Nothing but the lines from the one containing "(** [v == s] for a string literal [s] *)" through the one containing "(** The receiver", both included, should be given again, each exactly as written below.
*** Information provided ***
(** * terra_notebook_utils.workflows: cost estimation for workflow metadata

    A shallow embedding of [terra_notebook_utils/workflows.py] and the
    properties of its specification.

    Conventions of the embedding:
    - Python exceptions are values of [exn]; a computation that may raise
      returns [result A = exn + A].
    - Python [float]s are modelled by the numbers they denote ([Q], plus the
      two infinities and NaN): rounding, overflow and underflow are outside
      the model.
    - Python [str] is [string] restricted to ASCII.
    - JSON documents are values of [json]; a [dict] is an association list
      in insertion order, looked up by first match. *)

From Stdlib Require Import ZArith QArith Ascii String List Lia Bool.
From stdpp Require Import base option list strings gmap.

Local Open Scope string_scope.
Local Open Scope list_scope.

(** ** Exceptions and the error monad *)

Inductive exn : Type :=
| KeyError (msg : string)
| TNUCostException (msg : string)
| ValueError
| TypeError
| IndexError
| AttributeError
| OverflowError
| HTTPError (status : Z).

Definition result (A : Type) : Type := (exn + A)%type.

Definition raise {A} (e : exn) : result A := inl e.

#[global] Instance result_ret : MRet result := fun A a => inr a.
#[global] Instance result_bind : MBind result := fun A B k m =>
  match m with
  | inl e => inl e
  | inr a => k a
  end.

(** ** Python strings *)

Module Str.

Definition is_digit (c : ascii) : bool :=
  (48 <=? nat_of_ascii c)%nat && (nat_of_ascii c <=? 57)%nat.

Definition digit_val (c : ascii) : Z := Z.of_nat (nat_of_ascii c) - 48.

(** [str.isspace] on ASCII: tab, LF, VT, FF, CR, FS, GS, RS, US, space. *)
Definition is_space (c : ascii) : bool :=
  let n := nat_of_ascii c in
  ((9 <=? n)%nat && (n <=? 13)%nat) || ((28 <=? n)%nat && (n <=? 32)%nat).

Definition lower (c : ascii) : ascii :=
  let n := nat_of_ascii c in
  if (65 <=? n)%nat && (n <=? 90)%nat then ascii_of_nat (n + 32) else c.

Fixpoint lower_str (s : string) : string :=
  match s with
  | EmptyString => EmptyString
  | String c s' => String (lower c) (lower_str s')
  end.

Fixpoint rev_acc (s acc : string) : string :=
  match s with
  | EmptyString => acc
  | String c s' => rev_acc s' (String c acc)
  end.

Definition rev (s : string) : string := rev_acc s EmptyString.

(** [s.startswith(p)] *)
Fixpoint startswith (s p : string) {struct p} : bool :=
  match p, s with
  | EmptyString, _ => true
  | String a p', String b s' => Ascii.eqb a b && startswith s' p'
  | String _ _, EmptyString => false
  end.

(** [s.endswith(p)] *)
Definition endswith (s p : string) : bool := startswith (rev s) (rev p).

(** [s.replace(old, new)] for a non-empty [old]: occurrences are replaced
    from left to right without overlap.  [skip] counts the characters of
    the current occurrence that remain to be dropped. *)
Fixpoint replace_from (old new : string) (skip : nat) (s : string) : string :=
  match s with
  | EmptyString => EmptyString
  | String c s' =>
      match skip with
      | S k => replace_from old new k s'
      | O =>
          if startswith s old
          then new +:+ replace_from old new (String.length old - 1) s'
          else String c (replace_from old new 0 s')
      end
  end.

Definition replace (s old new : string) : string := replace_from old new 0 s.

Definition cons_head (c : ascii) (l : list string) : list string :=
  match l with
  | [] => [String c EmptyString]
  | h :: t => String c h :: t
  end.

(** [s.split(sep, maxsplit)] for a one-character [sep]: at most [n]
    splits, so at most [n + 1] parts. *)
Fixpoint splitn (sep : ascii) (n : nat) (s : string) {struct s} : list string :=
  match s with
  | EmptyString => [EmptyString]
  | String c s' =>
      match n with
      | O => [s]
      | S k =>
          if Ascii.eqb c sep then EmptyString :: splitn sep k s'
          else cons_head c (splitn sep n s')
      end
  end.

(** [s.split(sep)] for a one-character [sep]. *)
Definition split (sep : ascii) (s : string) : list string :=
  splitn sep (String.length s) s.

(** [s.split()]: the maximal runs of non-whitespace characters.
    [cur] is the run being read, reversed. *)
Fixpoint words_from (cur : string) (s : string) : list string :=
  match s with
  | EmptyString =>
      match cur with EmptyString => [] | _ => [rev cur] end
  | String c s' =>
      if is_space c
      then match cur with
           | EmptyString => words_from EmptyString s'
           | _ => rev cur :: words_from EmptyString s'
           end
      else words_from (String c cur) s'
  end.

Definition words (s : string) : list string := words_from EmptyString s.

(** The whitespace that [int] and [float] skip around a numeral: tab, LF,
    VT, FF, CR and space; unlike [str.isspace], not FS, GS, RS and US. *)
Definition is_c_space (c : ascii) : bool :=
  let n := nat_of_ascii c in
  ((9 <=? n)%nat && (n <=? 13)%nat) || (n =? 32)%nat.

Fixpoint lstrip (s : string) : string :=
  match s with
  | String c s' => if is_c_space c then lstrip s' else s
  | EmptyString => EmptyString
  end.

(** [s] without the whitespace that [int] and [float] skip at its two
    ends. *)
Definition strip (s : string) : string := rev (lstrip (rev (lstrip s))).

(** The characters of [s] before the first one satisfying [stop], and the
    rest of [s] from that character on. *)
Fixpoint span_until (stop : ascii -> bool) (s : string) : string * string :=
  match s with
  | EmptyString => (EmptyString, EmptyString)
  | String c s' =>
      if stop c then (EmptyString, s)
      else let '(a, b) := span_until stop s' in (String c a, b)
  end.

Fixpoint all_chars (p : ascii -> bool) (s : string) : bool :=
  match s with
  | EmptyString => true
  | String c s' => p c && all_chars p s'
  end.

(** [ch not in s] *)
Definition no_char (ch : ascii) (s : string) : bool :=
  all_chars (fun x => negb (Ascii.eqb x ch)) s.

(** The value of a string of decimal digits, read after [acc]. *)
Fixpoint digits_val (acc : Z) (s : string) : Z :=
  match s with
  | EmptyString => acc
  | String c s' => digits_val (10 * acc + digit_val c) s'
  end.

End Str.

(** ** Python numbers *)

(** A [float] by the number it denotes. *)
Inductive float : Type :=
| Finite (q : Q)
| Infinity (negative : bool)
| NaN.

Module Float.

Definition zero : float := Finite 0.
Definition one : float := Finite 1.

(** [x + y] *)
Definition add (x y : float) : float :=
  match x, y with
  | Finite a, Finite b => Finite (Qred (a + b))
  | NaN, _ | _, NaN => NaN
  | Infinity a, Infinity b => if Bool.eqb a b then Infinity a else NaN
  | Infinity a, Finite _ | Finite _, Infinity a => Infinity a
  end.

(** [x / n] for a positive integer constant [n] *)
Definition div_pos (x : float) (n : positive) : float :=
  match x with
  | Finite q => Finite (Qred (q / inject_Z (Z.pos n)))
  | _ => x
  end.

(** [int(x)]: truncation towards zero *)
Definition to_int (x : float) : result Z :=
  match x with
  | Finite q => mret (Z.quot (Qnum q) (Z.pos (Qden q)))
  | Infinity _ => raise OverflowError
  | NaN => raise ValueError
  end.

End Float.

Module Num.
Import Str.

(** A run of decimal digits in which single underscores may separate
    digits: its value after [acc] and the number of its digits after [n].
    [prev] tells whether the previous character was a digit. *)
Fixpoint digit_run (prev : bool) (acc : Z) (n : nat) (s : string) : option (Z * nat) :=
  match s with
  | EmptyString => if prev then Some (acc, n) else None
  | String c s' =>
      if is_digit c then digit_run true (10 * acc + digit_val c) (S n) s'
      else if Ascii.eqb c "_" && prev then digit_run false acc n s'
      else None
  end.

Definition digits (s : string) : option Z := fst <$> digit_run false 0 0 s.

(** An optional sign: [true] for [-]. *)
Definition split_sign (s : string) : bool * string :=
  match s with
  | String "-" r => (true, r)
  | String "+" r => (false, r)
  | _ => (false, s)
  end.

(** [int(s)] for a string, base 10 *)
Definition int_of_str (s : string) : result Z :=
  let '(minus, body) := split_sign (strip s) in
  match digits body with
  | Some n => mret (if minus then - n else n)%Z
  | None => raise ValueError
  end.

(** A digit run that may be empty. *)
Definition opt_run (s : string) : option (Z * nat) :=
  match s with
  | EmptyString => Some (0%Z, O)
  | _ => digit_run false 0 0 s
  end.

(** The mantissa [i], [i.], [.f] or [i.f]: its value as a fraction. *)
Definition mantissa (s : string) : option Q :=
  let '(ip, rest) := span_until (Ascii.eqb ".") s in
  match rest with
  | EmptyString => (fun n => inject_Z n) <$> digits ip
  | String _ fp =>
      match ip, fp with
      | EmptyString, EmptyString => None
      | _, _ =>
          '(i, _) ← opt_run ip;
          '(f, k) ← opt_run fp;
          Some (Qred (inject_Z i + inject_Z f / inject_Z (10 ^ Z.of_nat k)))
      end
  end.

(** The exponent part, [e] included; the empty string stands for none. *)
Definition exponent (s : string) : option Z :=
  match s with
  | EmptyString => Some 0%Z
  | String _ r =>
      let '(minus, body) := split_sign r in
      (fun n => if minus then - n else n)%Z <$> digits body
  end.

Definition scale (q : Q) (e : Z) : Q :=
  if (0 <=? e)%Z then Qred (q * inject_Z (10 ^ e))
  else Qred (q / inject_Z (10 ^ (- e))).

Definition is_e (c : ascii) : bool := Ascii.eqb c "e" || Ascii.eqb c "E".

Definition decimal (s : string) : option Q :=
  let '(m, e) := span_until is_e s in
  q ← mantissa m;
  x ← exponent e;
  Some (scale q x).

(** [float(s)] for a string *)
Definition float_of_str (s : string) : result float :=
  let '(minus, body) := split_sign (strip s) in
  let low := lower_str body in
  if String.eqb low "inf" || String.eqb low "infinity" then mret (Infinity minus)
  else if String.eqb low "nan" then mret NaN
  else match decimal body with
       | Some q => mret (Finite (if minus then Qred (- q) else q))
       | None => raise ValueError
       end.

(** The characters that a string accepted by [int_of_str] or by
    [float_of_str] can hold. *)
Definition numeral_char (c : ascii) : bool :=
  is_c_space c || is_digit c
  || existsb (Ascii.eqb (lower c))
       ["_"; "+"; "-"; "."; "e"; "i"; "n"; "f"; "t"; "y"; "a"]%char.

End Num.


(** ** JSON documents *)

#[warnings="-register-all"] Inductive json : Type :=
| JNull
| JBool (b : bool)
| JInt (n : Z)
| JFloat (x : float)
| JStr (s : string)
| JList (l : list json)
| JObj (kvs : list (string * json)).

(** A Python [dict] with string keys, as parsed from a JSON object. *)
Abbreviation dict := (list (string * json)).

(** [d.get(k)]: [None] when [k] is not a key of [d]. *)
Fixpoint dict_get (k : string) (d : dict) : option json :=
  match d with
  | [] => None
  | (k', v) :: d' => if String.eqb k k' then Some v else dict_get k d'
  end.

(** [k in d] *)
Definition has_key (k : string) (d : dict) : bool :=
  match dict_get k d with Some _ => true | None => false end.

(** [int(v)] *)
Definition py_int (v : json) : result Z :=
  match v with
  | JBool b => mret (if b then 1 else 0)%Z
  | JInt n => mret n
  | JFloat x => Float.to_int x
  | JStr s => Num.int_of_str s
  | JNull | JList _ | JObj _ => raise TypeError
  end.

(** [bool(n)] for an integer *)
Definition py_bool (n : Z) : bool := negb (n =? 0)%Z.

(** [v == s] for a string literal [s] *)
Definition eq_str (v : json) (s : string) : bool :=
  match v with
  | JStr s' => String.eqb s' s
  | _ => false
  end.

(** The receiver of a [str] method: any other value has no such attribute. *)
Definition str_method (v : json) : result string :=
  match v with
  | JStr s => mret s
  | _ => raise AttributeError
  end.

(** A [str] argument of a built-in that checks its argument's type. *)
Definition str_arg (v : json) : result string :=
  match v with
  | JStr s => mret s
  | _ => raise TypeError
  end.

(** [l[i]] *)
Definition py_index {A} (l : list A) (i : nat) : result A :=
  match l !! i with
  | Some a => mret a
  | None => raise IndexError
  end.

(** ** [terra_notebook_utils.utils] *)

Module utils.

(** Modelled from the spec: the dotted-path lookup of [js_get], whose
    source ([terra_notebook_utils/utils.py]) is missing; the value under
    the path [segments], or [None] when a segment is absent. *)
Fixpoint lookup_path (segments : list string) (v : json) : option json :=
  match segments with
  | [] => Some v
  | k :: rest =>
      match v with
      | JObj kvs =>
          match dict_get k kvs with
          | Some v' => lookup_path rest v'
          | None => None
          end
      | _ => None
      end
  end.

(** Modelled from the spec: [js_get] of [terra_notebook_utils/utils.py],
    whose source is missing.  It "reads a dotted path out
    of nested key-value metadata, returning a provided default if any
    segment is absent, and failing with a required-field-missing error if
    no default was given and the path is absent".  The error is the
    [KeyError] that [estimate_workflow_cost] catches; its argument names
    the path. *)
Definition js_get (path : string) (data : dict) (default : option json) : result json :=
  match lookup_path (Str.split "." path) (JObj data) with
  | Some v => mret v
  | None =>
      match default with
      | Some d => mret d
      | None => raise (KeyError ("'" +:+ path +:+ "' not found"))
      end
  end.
***
# Exercise output:
(** [v == s] for a string literal [s] *)
Definition eq_str (v : json) (s : string) : bool :=
  match v with
  | JStr s' => String.eqb s' s
  | _ => false
  end.

(** The receiver of a [str] method: any other value has no such attribute. *)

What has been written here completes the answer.